[Dataset entries]
------------------------

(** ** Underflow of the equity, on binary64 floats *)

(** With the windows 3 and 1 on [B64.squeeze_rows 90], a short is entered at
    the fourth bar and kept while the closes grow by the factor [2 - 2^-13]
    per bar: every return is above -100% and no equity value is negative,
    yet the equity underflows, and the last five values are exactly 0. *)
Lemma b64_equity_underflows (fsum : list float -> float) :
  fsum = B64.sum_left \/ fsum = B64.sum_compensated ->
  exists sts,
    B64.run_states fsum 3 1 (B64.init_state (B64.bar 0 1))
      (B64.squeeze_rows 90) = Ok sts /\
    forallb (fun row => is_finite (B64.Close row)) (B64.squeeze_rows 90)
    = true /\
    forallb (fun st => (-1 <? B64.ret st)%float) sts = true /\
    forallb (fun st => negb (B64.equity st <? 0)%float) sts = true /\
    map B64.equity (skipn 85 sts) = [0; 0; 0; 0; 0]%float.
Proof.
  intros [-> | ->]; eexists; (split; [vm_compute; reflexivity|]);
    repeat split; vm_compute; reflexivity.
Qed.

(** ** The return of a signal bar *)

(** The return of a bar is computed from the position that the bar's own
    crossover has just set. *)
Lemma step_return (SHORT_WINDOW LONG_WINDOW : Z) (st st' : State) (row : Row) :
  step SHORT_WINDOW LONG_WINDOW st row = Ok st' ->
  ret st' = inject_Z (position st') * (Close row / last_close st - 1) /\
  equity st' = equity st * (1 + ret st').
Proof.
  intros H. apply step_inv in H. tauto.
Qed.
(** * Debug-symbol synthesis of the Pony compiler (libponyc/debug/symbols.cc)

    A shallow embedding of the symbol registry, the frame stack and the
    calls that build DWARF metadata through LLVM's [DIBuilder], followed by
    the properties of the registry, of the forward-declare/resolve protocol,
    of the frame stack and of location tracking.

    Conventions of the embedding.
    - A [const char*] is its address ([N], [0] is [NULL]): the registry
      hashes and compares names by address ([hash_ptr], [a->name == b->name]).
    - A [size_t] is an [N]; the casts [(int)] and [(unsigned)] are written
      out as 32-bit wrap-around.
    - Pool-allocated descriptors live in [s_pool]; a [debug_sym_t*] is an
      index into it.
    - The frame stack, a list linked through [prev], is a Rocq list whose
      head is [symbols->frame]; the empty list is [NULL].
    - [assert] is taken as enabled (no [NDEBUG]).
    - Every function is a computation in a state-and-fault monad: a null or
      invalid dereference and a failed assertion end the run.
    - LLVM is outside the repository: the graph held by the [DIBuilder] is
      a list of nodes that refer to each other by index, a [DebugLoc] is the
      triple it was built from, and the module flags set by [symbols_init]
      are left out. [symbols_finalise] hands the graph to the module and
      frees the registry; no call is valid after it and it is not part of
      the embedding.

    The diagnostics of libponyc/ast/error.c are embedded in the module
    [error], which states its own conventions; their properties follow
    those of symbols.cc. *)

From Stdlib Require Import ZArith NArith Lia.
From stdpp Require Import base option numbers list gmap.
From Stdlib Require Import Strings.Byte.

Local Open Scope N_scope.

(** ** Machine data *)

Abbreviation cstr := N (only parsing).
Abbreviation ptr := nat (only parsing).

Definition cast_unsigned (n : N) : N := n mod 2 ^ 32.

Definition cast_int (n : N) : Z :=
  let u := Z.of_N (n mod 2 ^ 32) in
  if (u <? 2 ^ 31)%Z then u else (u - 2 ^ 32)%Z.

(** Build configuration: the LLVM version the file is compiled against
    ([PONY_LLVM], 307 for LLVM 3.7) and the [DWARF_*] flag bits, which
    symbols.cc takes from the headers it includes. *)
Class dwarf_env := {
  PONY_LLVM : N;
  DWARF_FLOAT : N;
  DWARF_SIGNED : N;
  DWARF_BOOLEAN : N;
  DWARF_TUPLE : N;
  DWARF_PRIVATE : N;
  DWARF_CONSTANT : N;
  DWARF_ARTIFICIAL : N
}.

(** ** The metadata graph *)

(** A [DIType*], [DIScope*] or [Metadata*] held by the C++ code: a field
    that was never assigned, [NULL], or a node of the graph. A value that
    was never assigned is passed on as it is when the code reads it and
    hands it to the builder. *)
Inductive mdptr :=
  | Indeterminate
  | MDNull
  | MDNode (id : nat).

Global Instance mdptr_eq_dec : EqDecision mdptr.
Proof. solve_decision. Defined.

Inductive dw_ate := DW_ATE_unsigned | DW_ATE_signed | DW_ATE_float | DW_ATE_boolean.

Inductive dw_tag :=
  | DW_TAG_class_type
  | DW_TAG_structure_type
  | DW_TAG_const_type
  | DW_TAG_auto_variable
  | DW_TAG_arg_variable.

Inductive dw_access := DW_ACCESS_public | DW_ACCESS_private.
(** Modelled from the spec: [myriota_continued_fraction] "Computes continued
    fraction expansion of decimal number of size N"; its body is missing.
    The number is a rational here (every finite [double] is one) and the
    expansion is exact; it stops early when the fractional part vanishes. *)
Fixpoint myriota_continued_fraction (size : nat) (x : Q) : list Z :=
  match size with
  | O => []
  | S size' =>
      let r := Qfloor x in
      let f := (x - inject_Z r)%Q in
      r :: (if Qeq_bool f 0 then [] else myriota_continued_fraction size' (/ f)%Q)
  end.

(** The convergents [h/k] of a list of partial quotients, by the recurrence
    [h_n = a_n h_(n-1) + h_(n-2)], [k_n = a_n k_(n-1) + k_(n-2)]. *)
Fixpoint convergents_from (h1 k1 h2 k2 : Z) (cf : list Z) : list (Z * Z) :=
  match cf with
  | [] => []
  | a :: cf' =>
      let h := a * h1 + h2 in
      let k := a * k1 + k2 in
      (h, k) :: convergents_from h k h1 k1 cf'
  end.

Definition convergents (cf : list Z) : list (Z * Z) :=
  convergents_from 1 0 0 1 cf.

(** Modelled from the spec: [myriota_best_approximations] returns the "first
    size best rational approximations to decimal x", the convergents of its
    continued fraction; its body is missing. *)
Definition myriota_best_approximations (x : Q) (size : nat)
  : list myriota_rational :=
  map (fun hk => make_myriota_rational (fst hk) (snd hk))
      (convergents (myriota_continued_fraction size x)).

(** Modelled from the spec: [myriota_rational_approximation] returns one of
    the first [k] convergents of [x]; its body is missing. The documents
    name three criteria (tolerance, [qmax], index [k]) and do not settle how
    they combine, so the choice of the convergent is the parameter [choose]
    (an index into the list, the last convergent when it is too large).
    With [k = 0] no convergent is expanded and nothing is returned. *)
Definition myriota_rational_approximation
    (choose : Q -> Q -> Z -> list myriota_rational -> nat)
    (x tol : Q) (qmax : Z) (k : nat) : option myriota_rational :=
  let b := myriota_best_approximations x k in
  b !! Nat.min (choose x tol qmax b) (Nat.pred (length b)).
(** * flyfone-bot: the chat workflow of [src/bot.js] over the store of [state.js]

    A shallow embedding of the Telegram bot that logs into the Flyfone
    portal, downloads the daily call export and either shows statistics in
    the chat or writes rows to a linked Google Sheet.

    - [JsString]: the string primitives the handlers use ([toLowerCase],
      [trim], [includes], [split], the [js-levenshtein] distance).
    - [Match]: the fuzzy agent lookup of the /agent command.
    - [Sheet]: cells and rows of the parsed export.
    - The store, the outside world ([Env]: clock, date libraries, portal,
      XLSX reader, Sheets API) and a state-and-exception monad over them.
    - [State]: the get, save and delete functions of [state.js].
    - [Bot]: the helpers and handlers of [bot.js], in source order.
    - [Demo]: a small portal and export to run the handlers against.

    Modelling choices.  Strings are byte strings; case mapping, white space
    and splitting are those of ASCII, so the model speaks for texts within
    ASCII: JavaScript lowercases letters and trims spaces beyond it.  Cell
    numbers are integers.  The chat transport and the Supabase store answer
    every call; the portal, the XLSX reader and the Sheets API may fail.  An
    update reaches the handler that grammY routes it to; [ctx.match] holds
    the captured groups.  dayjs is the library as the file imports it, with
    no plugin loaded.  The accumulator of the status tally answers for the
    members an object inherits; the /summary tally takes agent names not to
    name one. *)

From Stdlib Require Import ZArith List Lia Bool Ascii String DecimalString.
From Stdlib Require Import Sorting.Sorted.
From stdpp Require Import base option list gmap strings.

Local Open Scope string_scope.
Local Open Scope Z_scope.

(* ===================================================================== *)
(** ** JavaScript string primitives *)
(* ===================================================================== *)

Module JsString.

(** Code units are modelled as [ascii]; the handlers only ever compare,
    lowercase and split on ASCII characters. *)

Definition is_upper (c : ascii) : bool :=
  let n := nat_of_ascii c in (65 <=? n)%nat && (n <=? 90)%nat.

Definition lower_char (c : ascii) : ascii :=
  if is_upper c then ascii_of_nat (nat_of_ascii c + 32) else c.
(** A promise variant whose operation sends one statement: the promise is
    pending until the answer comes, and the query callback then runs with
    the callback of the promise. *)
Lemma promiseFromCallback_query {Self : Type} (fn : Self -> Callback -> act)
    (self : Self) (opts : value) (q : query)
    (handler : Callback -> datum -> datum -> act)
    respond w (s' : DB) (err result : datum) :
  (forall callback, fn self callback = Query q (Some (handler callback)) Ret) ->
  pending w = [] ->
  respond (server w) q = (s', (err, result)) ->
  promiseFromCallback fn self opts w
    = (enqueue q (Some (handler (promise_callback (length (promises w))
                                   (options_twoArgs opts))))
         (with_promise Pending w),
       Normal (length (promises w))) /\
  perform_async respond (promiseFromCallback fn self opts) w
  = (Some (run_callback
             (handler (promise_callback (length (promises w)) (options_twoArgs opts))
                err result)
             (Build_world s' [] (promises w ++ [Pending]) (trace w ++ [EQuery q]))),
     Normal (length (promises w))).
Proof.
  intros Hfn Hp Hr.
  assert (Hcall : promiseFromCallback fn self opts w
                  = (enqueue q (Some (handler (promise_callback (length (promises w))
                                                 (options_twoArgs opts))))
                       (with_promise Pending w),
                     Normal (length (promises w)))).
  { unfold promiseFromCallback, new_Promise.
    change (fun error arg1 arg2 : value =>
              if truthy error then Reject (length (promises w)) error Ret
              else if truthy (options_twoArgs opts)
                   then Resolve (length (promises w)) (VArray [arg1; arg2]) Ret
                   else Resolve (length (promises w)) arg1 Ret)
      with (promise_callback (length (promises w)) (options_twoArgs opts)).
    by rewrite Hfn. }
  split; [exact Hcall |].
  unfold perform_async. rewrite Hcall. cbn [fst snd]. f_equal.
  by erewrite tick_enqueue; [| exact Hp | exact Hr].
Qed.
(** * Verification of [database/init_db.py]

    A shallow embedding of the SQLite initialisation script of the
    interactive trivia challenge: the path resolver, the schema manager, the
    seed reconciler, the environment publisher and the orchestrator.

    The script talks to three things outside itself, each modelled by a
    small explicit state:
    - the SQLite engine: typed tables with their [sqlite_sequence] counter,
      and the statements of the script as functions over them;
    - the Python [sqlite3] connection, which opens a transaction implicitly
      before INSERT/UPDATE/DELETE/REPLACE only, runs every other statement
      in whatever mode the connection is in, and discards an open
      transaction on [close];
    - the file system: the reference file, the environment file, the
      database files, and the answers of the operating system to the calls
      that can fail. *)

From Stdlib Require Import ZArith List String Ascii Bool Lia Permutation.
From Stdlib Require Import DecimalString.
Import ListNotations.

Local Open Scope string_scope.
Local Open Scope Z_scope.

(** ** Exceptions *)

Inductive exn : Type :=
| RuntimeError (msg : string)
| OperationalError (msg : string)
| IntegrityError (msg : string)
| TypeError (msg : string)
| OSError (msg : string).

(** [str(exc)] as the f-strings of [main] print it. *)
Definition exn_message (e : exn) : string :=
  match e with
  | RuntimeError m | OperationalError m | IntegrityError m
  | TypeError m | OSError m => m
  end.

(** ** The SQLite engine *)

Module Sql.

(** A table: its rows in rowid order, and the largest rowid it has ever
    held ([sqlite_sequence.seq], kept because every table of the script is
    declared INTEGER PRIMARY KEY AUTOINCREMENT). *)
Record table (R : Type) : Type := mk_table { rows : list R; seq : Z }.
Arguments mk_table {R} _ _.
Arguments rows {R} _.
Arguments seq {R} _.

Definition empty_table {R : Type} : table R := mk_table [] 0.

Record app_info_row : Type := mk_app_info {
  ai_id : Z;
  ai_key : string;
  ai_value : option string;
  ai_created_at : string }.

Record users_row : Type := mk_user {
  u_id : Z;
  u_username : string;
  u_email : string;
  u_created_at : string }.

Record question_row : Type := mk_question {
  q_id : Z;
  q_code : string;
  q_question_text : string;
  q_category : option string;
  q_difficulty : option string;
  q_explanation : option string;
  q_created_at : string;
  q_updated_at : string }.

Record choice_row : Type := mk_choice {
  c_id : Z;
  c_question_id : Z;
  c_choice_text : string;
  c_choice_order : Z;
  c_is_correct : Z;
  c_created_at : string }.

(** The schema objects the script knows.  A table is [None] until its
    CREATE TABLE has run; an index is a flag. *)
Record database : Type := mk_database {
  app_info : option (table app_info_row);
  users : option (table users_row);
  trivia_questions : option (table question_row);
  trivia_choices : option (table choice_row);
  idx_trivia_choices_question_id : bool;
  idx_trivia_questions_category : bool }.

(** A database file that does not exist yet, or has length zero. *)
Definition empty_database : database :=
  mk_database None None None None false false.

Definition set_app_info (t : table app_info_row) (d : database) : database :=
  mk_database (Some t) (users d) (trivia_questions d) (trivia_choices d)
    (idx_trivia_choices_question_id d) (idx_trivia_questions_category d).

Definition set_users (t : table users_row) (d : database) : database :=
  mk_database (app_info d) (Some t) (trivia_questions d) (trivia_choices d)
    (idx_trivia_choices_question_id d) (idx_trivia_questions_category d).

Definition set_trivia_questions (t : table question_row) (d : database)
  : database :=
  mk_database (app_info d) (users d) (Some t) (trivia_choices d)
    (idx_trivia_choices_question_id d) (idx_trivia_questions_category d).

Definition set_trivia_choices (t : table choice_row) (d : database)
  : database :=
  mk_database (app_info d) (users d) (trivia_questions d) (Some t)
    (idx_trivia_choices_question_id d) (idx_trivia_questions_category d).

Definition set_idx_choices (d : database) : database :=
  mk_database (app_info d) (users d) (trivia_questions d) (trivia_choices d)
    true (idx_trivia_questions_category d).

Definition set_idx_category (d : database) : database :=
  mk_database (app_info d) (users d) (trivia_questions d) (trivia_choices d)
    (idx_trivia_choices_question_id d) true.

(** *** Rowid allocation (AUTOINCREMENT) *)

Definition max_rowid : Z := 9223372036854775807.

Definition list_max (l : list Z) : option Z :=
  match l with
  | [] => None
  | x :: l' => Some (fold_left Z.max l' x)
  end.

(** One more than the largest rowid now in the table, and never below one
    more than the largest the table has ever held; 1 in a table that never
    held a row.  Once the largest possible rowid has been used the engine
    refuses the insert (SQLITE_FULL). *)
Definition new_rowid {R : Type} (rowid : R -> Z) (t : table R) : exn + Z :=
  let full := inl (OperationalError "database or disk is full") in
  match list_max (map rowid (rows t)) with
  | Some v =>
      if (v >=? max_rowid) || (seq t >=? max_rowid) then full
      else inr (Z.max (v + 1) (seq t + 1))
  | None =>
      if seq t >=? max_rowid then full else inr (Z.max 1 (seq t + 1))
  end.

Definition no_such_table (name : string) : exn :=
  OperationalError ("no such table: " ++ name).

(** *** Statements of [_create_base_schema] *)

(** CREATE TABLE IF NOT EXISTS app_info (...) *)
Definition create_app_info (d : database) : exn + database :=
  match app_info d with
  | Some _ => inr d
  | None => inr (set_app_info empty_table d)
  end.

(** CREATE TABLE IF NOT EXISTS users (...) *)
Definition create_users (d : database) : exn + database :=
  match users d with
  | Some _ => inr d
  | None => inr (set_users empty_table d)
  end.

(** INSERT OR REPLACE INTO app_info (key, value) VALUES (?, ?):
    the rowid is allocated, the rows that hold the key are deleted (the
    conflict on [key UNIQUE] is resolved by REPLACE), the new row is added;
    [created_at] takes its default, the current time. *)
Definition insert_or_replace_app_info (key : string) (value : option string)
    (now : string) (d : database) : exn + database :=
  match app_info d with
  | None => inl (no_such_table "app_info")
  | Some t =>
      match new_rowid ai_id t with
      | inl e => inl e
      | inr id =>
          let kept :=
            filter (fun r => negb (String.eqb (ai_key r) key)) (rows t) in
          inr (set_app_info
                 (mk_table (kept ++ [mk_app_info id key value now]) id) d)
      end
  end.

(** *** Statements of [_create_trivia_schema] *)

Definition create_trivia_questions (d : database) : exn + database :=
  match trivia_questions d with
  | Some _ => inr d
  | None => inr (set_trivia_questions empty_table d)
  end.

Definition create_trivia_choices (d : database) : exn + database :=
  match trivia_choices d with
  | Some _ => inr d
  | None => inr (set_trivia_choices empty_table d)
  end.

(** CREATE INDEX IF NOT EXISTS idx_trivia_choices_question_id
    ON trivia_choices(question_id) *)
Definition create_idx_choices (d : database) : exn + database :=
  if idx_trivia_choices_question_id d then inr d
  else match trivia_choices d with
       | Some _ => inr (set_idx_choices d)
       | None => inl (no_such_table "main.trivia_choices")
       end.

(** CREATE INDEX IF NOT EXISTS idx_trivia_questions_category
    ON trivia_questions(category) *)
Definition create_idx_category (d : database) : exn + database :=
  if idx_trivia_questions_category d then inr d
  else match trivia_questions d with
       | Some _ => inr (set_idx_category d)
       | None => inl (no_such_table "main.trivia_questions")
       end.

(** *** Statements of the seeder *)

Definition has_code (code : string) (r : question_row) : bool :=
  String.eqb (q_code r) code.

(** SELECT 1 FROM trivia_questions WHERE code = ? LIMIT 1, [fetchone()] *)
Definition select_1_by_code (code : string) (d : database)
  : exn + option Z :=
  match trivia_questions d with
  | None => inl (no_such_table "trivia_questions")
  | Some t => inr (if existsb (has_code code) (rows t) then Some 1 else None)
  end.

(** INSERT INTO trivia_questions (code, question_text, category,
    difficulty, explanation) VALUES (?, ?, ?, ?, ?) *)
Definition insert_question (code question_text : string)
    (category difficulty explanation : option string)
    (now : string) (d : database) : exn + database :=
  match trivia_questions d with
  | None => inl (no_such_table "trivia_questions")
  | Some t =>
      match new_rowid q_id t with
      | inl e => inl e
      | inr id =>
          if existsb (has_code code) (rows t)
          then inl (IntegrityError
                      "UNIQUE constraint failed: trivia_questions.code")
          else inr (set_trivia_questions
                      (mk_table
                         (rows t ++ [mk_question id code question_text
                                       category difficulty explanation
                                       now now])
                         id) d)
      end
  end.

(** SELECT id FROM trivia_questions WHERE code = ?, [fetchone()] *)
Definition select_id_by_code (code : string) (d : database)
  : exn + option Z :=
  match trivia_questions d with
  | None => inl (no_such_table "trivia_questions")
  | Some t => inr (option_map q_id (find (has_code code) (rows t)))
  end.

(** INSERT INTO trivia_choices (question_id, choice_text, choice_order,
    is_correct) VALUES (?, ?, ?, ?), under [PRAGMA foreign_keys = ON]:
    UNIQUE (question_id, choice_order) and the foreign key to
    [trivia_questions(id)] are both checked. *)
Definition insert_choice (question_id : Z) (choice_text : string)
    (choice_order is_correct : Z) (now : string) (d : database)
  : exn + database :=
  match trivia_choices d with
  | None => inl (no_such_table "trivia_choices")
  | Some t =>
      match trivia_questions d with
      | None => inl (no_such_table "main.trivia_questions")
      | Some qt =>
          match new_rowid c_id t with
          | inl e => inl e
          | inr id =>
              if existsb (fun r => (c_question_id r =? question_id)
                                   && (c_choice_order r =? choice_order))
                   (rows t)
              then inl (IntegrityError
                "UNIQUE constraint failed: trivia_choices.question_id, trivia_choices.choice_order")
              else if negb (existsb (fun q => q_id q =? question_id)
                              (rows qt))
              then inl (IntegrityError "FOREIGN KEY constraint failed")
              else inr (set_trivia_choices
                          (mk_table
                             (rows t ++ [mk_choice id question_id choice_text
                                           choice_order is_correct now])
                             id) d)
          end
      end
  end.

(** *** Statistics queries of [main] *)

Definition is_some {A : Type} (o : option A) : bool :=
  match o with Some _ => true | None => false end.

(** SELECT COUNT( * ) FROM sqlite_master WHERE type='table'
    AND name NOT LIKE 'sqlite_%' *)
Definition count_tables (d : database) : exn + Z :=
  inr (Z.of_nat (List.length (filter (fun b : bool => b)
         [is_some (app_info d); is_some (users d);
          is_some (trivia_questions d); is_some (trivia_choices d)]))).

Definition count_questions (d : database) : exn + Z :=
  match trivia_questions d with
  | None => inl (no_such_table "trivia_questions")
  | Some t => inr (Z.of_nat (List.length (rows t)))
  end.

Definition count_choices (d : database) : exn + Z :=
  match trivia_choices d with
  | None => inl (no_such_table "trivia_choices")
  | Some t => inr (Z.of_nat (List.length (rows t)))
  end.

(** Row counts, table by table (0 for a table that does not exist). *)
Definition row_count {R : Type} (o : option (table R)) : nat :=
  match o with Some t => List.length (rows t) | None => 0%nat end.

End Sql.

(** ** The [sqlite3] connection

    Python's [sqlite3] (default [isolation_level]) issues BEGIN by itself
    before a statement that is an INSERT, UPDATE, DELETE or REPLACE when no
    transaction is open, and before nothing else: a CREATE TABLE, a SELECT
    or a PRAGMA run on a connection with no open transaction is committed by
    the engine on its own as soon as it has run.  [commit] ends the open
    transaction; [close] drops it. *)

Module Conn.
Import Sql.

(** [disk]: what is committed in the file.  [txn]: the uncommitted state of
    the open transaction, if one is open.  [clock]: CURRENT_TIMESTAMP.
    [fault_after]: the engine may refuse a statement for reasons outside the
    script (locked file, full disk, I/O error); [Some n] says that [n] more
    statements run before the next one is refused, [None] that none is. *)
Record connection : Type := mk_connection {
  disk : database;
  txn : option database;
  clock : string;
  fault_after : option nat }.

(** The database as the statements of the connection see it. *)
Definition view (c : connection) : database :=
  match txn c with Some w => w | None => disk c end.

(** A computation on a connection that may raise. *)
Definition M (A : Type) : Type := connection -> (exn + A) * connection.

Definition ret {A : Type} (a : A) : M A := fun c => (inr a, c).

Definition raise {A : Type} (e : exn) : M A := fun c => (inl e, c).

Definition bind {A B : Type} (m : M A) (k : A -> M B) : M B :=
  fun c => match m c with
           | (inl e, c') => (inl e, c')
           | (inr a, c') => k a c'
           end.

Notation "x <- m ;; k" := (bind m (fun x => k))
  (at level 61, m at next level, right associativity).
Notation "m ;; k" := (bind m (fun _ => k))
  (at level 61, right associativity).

------------------------

:: WORK REQUIRED ::
Extract exactly and only the lines above from the line containing "else Resolve (length" through the line containing "seed reconciler, the", both end lines included.

:: OUTPUT BELOW ::
                   else Resolve (length (promises w)) arg1 Ret)
      with (promise_callback (length (promises w)) (options_twoArgs opts)).
    by rewrite Hfn. }
  split; [exact Hcall |].
  unfold perform_async. rewrite Hcall. cbn [fst snd]. f_equal.
  by erewrite tick_enqueue; [| exact Hp | exact Hr].
Qed.
(** * Verification of [database/init_db.py]

    A shallow embedding of the SQLite initialisation script of the
    interactive trivia challenge: the path resolver, the schema manager, the
    seed reconciler, the environment publisher and the orchestrator.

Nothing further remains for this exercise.